[Stored data]
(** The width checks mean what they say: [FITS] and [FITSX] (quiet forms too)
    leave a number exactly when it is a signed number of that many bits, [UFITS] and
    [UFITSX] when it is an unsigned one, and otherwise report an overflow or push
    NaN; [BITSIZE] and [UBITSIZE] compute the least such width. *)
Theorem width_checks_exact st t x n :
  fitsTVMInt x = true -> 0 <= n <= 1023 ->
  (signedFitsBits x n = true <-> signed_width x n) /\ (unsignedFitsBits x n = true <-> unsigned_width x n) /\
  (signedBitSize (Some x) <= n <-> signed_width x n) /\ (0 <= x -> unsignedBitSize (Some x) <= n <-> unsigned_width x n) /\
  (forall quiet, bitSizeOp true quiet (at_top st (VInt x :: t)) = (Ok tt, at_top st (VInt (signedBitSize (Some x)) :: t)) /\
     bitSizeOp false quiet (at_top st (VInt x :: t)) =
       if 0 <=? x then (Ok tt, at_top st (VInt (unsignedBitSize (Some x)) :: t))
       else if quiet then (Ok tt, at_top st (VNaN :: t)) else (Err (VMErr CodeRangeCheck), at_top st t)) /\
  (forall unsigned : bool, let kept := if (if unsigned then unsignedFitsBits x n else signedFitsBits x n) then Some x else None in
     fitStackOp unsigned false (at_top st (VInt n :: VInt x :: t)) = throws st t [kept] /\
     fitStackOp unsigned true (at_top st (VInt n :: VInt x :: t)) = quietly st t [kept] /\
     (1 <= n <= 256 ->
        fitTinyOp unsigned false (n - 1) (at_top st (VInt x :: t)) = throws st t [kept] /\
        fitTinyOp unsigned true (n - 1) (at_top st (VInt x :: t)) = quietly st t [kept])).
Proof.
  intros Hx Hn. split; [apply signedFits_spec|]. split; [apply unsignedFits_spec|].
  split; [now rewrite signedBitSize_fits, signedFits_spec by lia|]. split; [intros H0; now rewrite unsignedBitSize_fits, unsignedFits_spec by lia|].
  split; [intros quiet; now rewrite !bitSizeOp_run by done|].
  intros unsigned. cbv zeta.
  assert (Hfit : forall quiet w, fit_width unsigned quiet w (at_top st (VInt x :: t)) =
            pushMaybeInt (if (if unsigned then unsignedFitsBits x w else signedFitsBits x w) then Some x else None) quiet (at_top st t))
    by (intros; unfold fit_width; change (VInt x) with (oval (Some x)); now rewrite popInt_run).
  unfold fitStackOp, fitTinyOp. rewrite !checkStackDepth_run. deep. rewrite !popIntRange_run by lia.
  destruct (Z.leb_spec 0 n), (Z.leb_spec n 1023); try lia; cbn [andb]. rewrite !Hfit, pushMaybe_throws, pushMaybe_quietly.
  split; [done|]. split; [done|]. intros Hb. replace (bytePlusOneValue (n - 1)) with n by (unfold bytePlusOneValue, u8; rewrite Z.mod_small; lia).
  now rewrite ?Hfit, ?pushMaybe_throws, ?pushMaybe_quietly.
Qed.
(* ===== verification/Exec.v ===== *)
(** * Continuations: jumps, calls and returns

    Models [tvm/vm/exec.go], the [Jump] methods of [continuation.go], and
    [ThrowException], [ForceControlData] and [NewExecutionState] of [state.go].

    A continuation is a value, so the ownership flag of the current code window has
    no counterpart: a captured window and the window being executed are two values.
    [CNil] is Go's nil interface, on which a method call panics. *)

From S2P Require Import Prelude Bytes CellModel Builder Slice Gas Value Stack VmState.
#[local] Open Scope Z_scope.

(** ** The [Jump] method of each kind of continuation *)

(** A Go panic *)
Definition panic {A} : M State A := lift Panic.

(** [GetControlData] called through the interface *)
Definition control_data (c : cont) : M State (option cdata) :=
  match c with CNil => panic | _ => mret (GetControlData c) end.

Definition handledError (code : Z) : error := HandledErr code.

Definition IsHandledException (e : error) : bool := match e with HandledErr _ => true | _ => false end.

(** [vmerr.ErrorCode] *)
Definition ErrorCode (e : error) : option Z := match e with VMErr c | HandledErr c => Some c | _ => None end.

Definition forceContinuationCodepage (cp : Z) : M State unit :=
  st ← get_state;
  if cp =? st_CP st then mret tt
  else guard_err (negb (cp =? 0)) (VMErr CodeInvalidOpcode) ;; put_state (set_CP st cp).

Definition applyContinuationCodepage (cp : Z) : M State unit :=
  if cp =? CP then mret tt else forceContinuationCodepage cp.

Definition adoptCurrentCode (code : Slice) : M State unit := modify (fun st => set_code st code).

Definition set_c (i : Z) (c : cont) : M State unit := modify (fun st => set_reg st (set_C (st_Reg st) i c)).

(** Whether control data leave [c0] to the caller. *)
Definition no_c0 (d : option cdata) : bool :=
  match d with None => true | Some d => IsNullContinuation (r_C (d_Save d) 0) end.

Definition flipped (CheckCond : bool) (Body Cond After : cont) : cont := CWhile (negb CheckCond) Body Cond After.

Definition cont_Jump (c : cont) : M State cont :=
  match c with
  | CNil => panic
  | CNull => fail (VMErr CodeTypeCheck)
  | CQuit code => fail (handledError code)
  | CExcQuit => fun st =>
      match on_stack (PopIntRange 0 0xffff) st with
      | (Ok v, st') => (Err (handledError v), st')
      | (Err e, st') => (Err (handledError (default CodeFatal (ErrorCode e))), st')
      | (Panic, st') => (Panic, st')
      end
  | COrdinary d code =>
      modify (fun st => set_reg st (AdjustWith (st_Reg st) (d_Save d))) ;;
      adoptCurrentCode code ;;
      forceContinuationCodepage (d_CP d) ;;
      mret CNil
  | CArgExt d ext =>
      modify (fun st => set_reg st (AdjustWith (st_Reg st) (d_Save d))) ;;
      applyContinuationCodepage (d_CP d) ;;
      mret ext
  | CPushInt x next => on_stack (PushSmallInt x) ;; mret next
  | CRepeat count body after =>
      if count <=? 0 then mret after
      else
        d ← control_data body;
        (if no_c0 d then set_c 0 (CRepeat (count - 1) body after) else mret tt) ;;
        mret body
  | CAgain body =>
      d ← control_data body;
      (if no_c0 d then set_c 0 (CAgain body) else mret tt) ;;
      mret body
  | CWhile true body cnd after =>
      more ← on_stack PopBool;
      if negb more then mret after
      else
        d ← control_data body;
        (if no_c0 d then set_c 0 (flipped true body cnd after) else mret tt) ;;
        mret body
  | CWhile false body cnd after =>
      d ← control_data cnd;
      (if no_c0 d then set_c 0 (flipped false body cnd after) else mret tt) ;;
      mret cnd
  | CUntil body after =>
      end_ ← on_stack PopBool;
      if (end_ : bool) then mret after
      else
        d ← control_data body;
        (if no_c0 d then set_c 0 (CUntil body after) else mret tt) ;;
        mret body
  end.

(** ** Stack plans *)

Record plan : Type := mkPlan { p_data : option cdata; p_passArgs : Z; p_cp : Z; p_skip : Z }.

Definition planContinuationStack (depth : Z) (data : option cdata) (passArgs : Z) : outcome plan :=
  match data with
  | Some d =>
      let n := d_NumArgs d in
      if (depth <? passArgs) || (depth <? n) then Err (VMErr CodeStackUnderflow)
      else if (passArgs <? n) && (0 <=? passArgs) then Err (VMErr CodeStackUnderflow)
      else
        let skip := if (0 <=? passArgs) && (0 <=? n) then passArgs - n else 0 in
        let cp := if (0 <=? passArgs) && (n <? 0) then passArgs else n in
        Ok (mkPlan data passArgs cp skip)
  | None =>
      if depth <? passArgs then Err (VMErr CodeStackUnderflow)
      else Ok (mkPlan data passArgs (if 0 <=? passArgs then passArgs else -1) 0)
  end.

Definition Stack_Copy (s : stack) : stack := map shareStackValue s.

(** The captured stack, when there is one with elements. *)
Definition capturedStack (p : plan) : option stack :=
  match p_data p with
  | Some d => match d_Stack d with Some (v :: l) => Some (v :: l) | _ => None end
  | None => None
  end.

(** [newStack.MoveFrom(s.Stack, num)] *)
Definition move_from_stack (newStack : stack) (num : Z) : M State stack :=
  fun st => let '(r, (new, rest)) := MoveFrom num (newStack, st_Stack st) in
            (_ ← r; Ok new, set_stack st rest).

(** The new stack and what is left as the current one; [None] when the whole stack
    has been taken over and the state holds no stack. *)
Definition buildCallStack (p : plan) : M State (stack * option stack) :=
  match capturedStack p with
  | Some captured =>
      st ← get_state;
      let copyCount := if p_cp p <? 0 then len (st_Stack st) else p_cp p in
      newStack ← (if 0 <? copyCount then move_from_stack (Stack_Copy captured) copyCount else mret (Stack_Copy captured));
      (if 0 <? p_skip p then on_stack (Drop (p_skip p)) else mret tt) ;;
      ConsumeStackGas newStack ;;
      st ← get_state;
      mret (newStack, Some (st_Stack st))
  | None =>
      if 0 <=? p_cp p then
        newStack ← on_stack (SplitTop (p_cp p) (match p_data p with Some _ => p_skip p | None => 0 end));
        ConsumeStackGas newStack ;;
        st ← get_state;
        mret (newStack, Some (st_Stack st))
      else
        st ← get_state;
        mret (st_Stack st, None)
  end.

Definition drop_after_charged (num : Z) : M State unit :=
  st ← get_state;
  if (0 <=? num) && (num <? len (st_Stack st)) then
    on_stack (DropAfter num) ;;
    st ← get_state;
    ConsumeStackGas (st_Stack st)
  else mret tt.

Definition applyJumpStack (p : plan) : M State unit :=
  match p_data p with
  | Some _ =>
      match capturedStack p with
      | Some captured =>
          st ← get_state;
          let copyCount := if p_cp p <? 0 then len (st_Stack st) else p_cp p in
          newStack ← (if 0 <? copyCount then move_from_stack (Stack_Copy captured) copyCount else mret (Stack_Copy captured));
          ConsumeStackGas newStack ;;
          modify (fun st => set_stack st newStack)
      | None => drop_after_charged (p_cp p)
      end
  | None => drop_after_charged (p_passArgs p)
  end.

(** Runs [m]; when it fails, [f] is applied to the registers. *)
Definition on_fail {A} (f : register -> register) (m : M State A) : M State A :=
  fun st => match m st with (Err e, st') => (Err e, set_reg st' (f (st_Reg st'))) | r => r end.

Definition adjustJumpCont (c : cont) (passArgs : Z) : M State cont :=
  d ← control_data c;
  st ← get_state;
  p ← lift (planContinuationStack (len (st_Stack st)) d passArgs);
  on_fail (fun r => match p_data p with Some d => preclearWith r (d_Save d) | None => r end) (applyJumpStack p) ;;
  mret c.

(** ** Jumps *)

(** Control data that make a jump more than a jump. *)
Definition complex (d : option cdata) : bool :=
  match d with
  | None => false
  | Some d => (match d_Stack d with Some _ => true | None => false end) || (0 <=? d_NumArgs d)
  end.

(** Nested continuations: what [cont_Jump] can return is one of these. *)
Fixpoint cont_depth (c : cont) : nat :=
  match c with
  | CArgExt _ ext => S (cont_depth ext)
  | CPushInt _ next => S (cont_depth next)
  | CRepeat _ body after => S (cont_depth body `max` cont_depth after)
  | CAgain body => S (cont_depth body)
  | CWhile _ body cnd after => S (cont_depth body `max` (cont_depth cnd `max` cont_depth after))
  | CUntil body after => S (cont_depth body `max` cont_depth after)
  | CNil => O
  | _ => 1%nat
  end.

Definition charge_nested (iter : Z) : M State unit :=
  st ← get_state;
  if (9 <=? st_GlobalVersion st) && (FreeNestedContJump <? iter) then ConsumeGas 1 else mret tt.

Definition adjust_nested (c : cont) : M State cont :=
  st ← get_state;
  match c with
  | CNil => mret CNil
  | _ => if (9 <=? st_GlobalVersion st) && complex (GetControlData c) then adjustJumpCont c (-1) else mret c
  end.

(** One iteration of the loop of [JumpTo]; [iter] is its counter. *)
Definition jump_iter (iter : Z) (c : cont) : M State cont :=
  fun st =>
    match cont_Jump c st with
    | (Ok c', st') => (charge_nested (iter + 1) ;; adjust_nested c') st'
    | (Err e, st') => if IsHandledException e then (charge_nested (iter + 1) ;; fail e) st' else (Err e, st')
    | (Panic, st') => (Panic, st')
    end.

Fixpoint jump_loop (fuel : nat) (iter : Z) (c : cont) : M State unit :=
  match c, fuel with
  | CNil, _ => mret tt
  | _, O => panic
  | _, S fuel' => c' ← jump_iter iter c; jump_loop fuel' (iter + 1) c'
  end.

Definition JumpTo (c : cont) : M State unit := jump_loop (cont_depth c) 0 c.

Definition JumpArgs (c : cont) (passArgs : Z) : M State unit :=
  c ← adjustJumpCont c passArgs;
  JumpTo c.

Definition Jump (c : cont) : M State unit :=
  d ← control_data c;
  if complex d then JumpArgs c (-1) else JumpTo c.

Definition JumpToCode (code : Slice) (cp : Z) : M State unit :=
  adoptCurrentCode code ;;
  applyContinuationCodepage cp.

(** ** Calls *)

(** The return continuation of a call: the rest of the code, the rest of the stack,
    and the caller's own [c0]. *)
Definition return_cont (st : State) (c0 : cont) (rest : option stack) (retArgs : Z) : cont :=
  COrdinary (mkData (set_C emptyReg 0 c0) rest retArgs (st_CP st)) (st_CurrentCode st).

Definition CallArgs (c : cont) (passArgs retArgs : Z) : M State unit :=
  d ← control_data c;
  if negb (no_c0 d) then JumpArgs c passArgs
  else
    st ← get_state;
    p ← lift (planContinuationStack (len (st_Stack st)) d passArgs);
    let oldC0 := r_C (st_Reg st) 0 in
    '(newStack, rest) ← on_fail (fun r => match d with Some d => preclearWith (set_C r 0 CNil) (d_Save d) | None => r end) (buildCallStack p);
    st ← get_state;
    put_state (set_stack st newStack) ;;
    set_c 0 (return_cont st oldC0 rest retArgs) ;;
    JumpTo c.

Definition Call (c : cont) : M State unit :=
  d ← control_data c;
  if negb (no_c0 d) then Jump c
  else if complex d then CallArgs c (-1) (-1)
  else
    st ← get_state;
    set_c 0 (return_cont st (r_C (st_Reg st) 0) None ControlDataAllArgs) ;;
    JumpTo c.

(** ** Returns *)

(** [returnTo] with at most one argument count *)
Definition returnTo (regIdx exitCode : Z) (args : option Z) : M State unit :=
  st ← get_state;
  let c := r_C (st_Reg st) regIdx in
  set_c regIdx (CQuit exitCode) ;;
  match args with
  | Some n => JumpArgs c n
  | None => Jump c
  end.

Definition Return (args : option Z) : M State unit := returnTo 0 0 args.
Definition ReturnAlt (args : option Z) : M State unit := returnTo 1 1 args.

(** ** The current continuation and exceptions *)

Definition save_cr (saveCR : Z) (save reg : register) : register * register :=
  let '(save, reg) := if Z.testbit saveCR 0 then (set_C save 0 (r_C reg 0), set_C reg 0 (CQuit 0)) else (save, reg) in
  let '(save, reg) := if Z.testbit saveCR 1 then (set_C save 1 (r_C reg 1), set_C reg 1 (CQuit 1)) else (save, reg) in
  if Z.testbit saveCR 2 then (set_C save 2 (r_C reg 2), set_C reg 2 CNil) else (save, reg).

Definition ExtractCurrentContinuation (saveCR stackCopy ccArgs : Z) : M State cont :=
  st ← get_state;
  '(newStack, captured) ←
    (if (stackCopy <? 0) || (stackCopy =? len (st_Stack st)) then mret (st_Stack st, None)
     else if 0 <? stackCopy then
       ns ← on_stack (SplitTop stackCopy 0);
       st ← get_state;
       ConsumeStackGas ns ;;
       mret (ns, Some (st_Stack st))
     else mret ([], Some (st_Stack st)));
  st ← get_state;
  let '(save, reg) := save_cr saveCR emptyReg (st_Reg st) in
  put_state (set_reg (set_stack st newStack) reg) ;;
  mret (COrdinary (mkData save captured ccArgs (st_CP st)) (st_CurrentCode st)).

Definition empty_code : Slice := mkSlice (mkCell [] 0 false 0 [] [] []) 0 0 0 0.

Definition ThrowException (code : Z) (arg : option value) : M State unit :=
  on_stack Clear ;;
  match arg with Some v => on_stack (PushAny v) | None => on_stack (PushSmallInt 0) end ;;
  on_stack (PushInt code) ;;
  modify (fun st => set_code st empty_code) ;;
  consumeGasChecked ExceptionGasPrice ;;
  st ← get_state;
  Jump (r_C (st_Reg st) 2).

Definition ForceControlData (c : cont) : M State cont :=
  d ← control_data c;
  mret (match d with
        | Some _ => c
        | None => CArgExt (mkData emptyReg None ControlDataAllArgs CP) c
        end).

Problem statement: Starting at the line above that holds "S (cont_depth body)" and ending at the line that holds "CNil => mret CNil", transcribe each line exactly and include no other lines.

Response to the task:
  | CAgain body => S (cont_depth body)
  | CWhile _ body cnd after => S (cont_depth body `max` (cont_depth cnd `max` cont_depth after))
  | CUntil body after => S (cont_depth body `max` cont_depth after)
  | CNil => O
  | _ => 1%nat
  end.

Definition charge_nested (iter : Z) : M State unit :=
  st ← get_state;
  if (9 <=? st_GlobalVersion st) && (FreeNestedContJump <? iter) then ConsumeGas 1 else mret tt.

Definition adjust_nested (c : cont) : M State cont :=
  st ← get_state;
  match c with
  | CNil => mret CNil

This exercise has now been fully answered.